Spicer on Trump: 'Please Don't Question His Motives'

White House press secretary Sean Spicer speaks at the daily briefing at the White House on Feb. 3, 2017. (Photo by Olivier Douliery/Abaca/Sipa via AP Images)

WASHINGTON – White House press secretary Sean Spicer said he does not know whether or not President Trump will speak at the White House Correspondents’ Dinner in April, questioning why anyone would be “worrying” about Trump’s attendance at this time.

It has become a tradition for presidents to address the audience at the event, which takes place on April 29 this year. In the past, Trump has attended the dinner as a guest.

Frank Sesno of George Washington University asked Spicer if Trump plans to attend the dinner.

“I don’t know,” Spicer said during a discussion on “Does Trump Need The News Media? Making and Shaping the News from 1600 Pennsylvania Avenue” at George Washington University this past Monday.

“Traditions are good,” Sesno replied.

“I understand that, but that shouldn’t – I mean, the idea that that’s a priority,” Spicer said.

“I’m not saying it’s a priority, my God, it’s not a priority given what’s going on in the world. It’s just that we’re chatting here,” Sesno said.

“I know, I just think that, like, of all of the things that are going on in the world, worrying about a dinner in April?” Spicer responded.

Sesno also asked Spicer if the media is going to stay on the White House premises for briefings. Spicer told the audience that he was thinking “outside the box” by considering ways to expand the number of journalists at the briefings as a way to “mix it up a little” and allow for “additional voices” at the White House.

“We looked a couple of options. Right now we’re not planning on doing anything, but the idea is the reporters love to tell you how cramped they are and then we talk about additional space and it’s like, ‘well, we don’t want to move.’ OK, well, so I get hit for talking about, hey, there’s a couple of potential places we could move the briefing room to allow more seats and have additional space,” he said.

Sesno read Spicer a statement from David Axelrod, former White House advisor in the Obama administration, about attending National Security Council meetings. Spicer defended Trump advisor Steve Bannon’s new seat on the NSC’s Principals Committee.

“According to [Axelrod’s] statement, he was not a member of the National Security Council but he attended them. What did we do? We actually put it in paper and said that Steve’s going to be able to attend them,” Spicer said. “We were transparent about it and now we’re being criticized because we actually did what they didn’t do. The most transparent administration in history didn’t have him listed as a member of the National Security Council.

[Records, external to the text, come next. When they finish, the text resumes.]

(* ===== verification/MmSimpleTheorems.v ===== *)
(** * The first-fit memory manager: the theorems

    [mm_alloc] and [mm_free] refine an allocator on a list of tiles, keep the
    heap a coalesced tiling, and implement the interface of a memory manager. *)
From S2P Require Import Prelude LinkedList MmInterface MmSimple MmSimpleFacts.

(** ** The payloads in use *)

Definition live_entry (t : tile) : Z * Z := (t_addr t + sizeof_block_header, tpayload t).
Definition used_tiles (ts : list tile) : list tile := filter (fun t => t_used t = true) ts.
Definition live_of (ts : list tile) : gmap Z Z := list_to_map (live_entry <$> used_tiles ts).

Lemma used_tiles_app l1 l2 : used_tiles (l1 ++ l2) = used_tiles l1 ++ used_tiles l2.
Proof. apply filter_app. Qed.
Lemma used_tiles_cons t l : used_tiles (t :: l) = if t_used t then t :: used_tiles l else used_tiles l.
Proof. unfold used_tiles. rewrite filter_cons. by destruct (t_used t). Qed.

Lemma used_tiles_merge ts : used_tiles (merge ts) = used_tiles ts.
Proof.
  induction ts as [|t ts IH]; [done|]. change (merge (t :: ts)) with (cons_merge t (merge ts)).
  rewrite used_tiles_cons, <- IH. destruct (merge ts) as [|u l]; [by cbn [cons_merge]; rewrite used_tiles_cons|]. cbn [cons_merge].
  destruct (t_used t) eqn:Et; cbn [orb]; [by rewrite !used_tiles_cons, ?Et|].
  destruct (t_used u) eqn:Eu; cbn iota; rewrite !used_tiles_cons, ?Et, ?Eu; done.
Qed.

Lemma live_insert l1 t l2 :
  t_used t = true -> t_addr t ∉ t_addr <$> l1 ->
  live_of (l1 ++ t :: l2) = <[t_addr t + sizeof_block_header := tpayload t]> (live_of (l1 ++ l2)).
Proof.
  intros Eu Hn. unfold live_of. rewrite !used_tiles_app, used_tiles_cons, Eu.
  rewrite !fmap_app, fmap_cons, !list_to_map_app. simpl. rewrite <- insert_union_r; [done|].
  apply not_elem_of_list_to_map. intros (x & Ex & Hx)%list_elem_of_fmap.
  apply list_elem_of_fmap in Hx as (u & -> & [_ Hu]%list_elem_of_filter).
  apply Hn. apply list_elem_of_fmap. exists u. split; [simpl in Ex; lia|done].
Qed.

Lemma live_skip l1 t l2 : t_used t = false -> live_of (l1 ++ t :: l2) = live_of (l1 ++ l2).
Proof. intros Eu. unfold live_of. by rewrite !used_tiles_app, used_tiles_cons, Eu. Qed.

Lemma live_tile ts p n : live_of ts !! p = Some n ->
  exists t, t ∈ ts /\ t_used t = true /\ p = t_addr t + sizeof_block_header /\ n = tpayload t.
Proof.
  intros (t & [= -> ->] & [Eu Ht]%list_elem_of_filter)%elem_of_list_to_map_2%list_elem_of_fmap. eauto.
Qed.

Section Live.
Context (s : mm) (base limit : Z) (ts : list tile) (fl : list Z) (H : heap_wf s base limit ts fl).

Lemma live_not_free a : a ∈ fl -> live_of ts !! (a + sizeof_block_header) = None.
Proof.
  intros (t & Ht & <- & Eu)%(wf_free_tile _ _ _ _ _ H). apply eq_None_not_Some.
  intros [n (u & Hu & Eu' & E & _)%live_tile].
  assert (t = u) as ->; [|congruence].
  eapply (ok_addr_inj s base limit ts); [apply H|done|done|lia].
Qed.

Lemma live_carve a req : a ∈ fl -> min_block_size <= req <= tile_size ts a ->
  exists m, req - sizeof_block_header <= m /\ m < 2 ^ 63 /\
    live_of (carve a req ts) = <[a + sizeof_block_header := m]> (live_of ts).
Proof.
  intros (t & Ht & <- & Eu)%(wf_free_tile _ _ _ _ _ H) Hreq.
  destruct (ok_good _ _ _ _ (wf_tiles _ _ _ _ _ H) t Ht) as [[Gt _] _].
  destruct (wf_split _ _ _ _ _ H t Ht) as (l1 & l2 & -> & N1 & N2).
  rewrite tile_size_in in Hreq by done. rewrite (carve_app _ _ _ t) by done. unfold carve_tile. rewrite Z.eqb_refl.
  destruct (t_size t <? req + min_block_size); cbn [app]; rewrite live_insert by done;
    [|rewrite live_skip by done]; rewrite (live_skip l1 t l2) by done; unfold tpayload; cbn [t_addr t_size];
    eexists; (split; [|split; [|reflexivity]]); mm_consts; lia.
Qed.

Lemma live_release t : t ∈ ts -> t_used t = true ->
  live_of (release (t_addr t) ts) = delete (t_addr t + sizeof_block_header) (live_of ts).
Proof.
  intros Ht Eu. destruct (wf_split _ _ _ _ _ H t Ht) as (l1 & l2 & -> & N1 & N2).
  rewrite (release_app _ _ t) by done. unfold live_of at 1. rewrite used_tiles_merge. fold (live_of (l1 ++ mk_tile (t_addr t) (t_size t) false :: l2)).
  rewrite live_skip, live_insert by done. rewrite delete_insert_id; [done|].
  apply eq_None_not_Some. intros [n (u & [Hu|Hu]%elem_of_app & _ & E & _)%live_tile]; [apply N1|apply N2];
    apply list_elem_of_fmap; exists u; (split; [lia|done]).
Qed.
End Live.

(** ** The interface *)

Definition simple_live (s : mm) (live : gmap Z Z) : Prop :=
  exists base limit ts fl, heap_wf s base limit ts fl /\ live = live_of ts.

Lemma simple_live_bounds s live p n :
  simple_live s live -> live !! p = Some n -> 0 < p /\ 0 < n /\ p + n < 2 ^ 63.
Proof.
  intros (base & limit & ts & fl & H & ->) (t & Ht & _ & -> & ->)%live_tile.
  destruct (ok_good _ _ _ _ (wf_tiles _ _ _ _ _ H) t Ht) as [_ Gt].
  pose proof (ok_bounds _ _ _ _ (wf_tiles _ _ _ _ _ H) t Ht). unfold tpayload. mm_consts. lia.
Qed.

Lemma tiles_disjoint a ts e t u :
  contiguous a ts e -> Forall (fun t => min_block_size <= t_size t /\ t_size t mod 8 = 0) ts ->
  t ∈ ts -> u ∈ ts -> t <> u -> t_addr t + t_size t <= t_addr u \/ t_addr u + t_size u <= t_addr t.
Proof.
  intros H Hz (l1 & l2 & ->)%list_elem_of_split Hu Hne.
  apply contiguous_app in H as (m & H1 & <- & H2). apply Forall_app in Hz as [Hz1 [_ Hz2]%Forall_cons].
  apply elem_of_app in Hu as [Hu|[->|Hu]%elem_of_cons]; [right|done|left].
  - by apply (contiguous_bounds _ _ _ _ H1 Hz1 Hu).
  - by apply (contiguous_bounds _ _ _ _ H2 Hz2 Hu).
Qed.

Lemma simple_live_disjoint s live p n q m :
  simple_live s live -> live !! p = Some n -> live !! q = Some m -> p <> q -> p + n <= q \/ q + m <= p.
Proof.
  intros (base & limit & ts & fl & H & ->) (t & Ht & _ & -> & ->)%live_tile (u & Hu & _ & -> & ->)%live_tile Hne.
  destruct (wf_tiles _ _ _ _ _ H) as [_ H3 H4 _ _].
  assert (t <> u) as Htu by congruence.
  pose proof (tiles_disjoint _ _ _ _ _ H3 H4 Ht Hu Htu). unfold tpayload. mm_consts. lia.
Qed.

Lemma simple_malloc_law eok s live n :
  simple_live s live -> 0 < n <= 2 ^ 62 ->
  runs (mm_alloc eok n) s (fun p s' =>
    p = 0 /\ simple_live s' live \/
    exists m, n <= m /\ p <> 0 /\ live !! p = None /\ simple_live s' (<[p := m]> live)).
Proof.
  intros (base & limit & ts & fl & H & ->) Hn. apply (mm_alloc_spec eok base limit _ _ _ _ _ H); [lia|].
  destruct (first_fit _ _ fl) as [a|] eqn:E.
  - apply first_fit_some in E as [Ha Hsz]. intros s' H' _. right.
    destruct (required_size_good n) as [Hr _].
    destruct (live_carve _ _ _ _ _ H a (required_size_for n) Ha) as (m & Hm & _ & El); [lia|].
    rewrite required_size_exact in Hm by lia. exists m. split; [dlia|].
    destruct (wf_free_tile _ _ _ _ _ H a Ha) as (t & Ht & Et & _).
    pose proof (ok_bounds _ _ _ _ (wf_tiles _ _ _ _ _ H) t Ht).
    split; [mm_consts; lia|]. split; [by eapply live_not_free|].
    exists base, limit, (carve a (required_size_for n) ts). eauto.
  - left. split; [done|]. exists base, limit, ts, fl. split; [|done].
    match goal with |- heap_wf ?x _ _ _ _ => set (s' := x) end.
    destruct (views_counters s s' eq_refl eq_refl) as (S & P & F). destruct H.
    split; [done|by eapply tiles_ok_views|by rewrite F|done..].
Qed.

Lemma simple_mfree_law s live p n :
  simple_live s live -> live !! p = Some n -> runs (mm_free p) s (fun _ s' => simple_live s' (delete p live)).
Proof.
  intros (base & limit & ts & fl & H & ->) (t & Ht & Eu & -> & ->)%live_tile.
  apply (mm_free_spec base limit _ _ _ _ _ H Ht Eu). intros s' a fl' H' _ _ _.
  exists base, limit, (release (t_addr t) ts), (a :: fl'). split; [done|].
  by rewrite (live_release _ _ _ _ _ H).
Qed.

#[export] Instance simple_laws (eok : Z) : @MemManagerLaws mm (simple_manager eok).
Proof.
  refine (@Build_MemManagerLaws mm (simple_manager eok) simple_live
    simple_live_bounds simple_live_disjoint (simple_malloc_law eok) simple_mfree_law _).
  intros s live H. by apply runs_bind, runs_gets, runs_ret.
Defined.

(** ** A concrete heap *)

Definition demo_heap : mm :=
  match mm_init 4090 4102 mm_boot with Done _ s => s | _ => mm_boot end.
Definition demo_tiles : list tile := [mk_tile 4096 4096 false].
(** The heap after two allocations. *)
Definition demo_two : mm :=
  match (mm_alloc 0 100 ;; mm_alloc 0 20) demo_heap with Done _ s => s | _ => mm_boot end.
Definition demo_two_tiles : list tile :=
  [mk_tile 4096 152 true; mk_tile 4248 72 true; mk_tile 4320 3872 false].

Lemma demo_heap_wf : heap_wf demo_heap 4096 8192 demo_tiles [4096].
Proof.
  assert (runs (mm_init 4090 4102) mm_boot (fun _ s => heap_wf s 4096 8192 demo_tiles [4096])) as (u & s & E & H).
  { apply mm_init_spec; [lia|lia|lia|by vm_compute|]. intros s' H _. exact H. }
  unfold demo_heap. by rewrite E.
Qed.

Lemma demo_two_wf : heap_wf demo_two 4096 8192 demo_two_tiles [4320].
Proof.
  assert (runs (mm_alloc 0 100 ;; mm_alloc 0 20) demo_heap
    (fun _ s => heap_wf s 4096 8192 demo_two_tiles [4320])) as (u & s & E & H).
  { apply runs_bind, (mm_alloc_spec 0 4096 8192 _ _ _ _ _ demo_heap_wf); [done|]. intros s1 H1 _.
    apply (mm_alloc_spec 0 4096 8192 _ _ _ _ _ H1); [done|]. intros s2 H2 _. exact H2. }
  unfold demo_two. by rewrite E.
Qed.

(** ** Statistics *)

Definition largest_of (ts : list tile) (fl : list Z) (n : Z) : Z :=
  fold_left (fun m a => if tile_size ts a >? m then tile_size ts a else m) fl n.

Lemma largest_loop s base limit ts fl (H : heap_wf s base limit ts fl) f2 :
  forall f1 fuel n (Q : Z -> mm -> Prop),
  fl = f1 ++ f2 -> (length f2 < fuel)%nat -> Q (largest_of ts f2 n) s ->
  runs (while_fuel fuel largest_step (first BSentinel (BBlk <$> f2), n)) s Q.
Proof.
  induction f2 as [|a f2 IH]; intros f1 fuel n Q E Hfuel HQ; (destruct fuel as [|k]; [simpl in *; lia|]).
  - apply runs_bind, runs_ret, runs_ret. done.
  - cbn [while_fuel]. apply runs_bind. unfold largest_step. cbn [fmap list_fmap first].
    assert (a ∈ fl) as Ha by (rewrite E, elem_of_app; right; by left).
    destruct (wf_free_size _ _ _ _ _ H a Ha) as (Hs & Hg & _). destruct (wf_next _ _ _ _ _ H f1 a f2 E) as [x Hx].
    unfold first at 1 2. cbn [head default]. rewrite decide_False by done.
    eapply step_block_size; [done|done|]. apply (step_load_fv _ _ _ _ _ _ Hx). intros b _ ->.
    apply runs_ret. apply (IH (f1 ++ [a])); [by rewrite <- app_assoc|simpl in Hfuel; lia|done].
Qed.

Lemma largest_of_bounds ts fl : forall n,
  n <= largest_of ts fl n /\ (forall a, a ∈ fl -> tile_size ts a <= largest_of ts fl n) /\
  (largest_of ts fl n = n \/ exists a, a ∈ fl /\ largest_of ts fl n = tile_size ts a).
Proof.
  induction fl as [|b fl IH]; intros n; simpl.
  - split; [done|]. split; [by intros a ?%elem_of_nil|by left].
  - destruct (IH (if tile_size ts b >? n then tile_size ts b else n)) as (H1 & H2 & H3).
    fold (largest_of ts fl (if tile_size ts b >? n then tile_size ts b else n)).
    set (r := largest_of _ _ _) in *. rewrite Z.gtb_ltb in *.
    destruct (Z.ltb_spec n (tile_size ts b)); (split; [lia|]); split.
    1,3: intros a [->|Ha]%elem_of_cons; [lia|by apply H2].
    + right. destruct H3 as [->|(a & Ha & ->)]; [exists b|exists a]; (split; [|done]); [by left|by right].
    + destruct H3 as [->|(a & Ha & ->)]; [by left|right; exists a; split; [by right|done]].
Qed.

(** ** The properties *)

(** C18: [mm_alloc] refines first fit.  On a sound heap it takes the first block
    of the free list that is large enough for the rounded size plus the header,
    splits it when the rest can hold a block, and returns the payload; when no
    block is large enough it returns NULL, leaves the heap alone and counts a
    failure.  The heap stays sound and the bytes in use are exactly those of the
    blocks in use. *)
Theorem mm_alloc_first_fit eok s base limit ts fl n :
  heap_wf s base limit ts fl -> n <> 0 ->
  runs (mm_alloc eok n) s (fun p s' =>
    match first_fit (tile_size ts) (required_size_for n) fl with
    | Some a => p = a + sizeof_block_header /\
        heap_wf s' base limit (carve a (required_size_for n) ts) (carve_free a (required_size_for n) ts fl) /\
        heap_allocation_count s' = u64 (heap_allocation_count s + 1)
    | None => p = 0 /\ s' = s <| heap_failed_allocations ::= fun k => u64 (k + 1) |>
    end).
Proof.
  intros H Hn. apply (mm_alloc_spec eok base limit _ _ _ _ _ H Hn).
  destruct (first_fit _ _ fl) as [a|]; [|done].
  intros s' H' T. unfold tallies in T. injection T as -> _ _. done.
Qed.

Lemma mm_alloc_first_fit_witness :
  runs (mm_alloc 0 1000) demo_two (fun p s' => p = 4320 + 40 /\
    heap_wf s' 4096 8192 (carve 4320 1048 demo_two_tiles) (carve_free 4320 1048 demo_two_tiles [4320]) /\
    heap_allocation_count s' = u64 (heap_allocation_count demo_two + 1)).
Proof. exact (mm_alloc_first_fit 0 demo_two 4096 8192 demo_two_tiles [4320] 1000 demo_two_wf ltac:(done)). Defined.

(** C19: [mm_free] of a block in use marks it free and merges it with its free
    physical neighbours: the heap stays a coalesced tiling, the merged block is
    at the head of the free list, the others keep their order. *)
Theorem mm_free_coalesces s base limit ts fl t :
  heap_wf s base limit ts fl -> t ∈ ts -> t_used t = true ->
  runs (mm_free (t_addr t + sizeof_block_header)) s (fun _ s' =>
    exists a fl', heap_wf s' base limit (release (t_addr t) ts) (a :: fl') /\ fl' `sublist_of` fl /\
      a <= t_addr t /\ heap_free_count s' = u64 (heap_free_count s + 1)).
Proof.
  intros H Ht Eu. apply (mm_free_spec base limit _ _ _ _ _ H Ht Eu). intros s' a fl' H' Hsub Hle T.
  unfold tallies in T. injection T as _ T _. eauto 10.
Qed.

He attended them and then we actually said, hey, if we are going to have people go in and out of meetings they should be on the piece of paper.”

Trump issued a presidential memorandum last Monday adding Bannon to the Principals Committee while saying “the Director of National Intelligence and the Chairman of the Joint Chiefs of Staff shall attend where issues pertaining to their responsibilities and expertise are to be discussed.” Sesno asked if Bannon is a member of the council or is just going to attend the meetings.

“He has the ability to go in and out of the meetings. The idea was that instead of having someone float in and out without anyone knowing we would list the people attending. He’s listed as being able to attend. There are four people that can attend the meetings,” he said.

Spicer said that his boss is getting things done and the media shouldn’t “question his motives.”

“I think you can see already he’s a man of action. You can disagree with his agenda. I get that – that’s what makes this country so amazing but at the end of the day, please don’t question his motives. He truly cares about making this country better for every single American and uniting us,” Spicer said.

“I hope people give him a chance to show that because when he brings these people in to meet with him, as he did throughout the transition and in the first couple weeks, it’s amazing to watch these individuals walk out of a meeting who have never met him before, never interacted with him before. It is usually a very, very different impression when they understand how much he cares and what’s in his heart,” he added.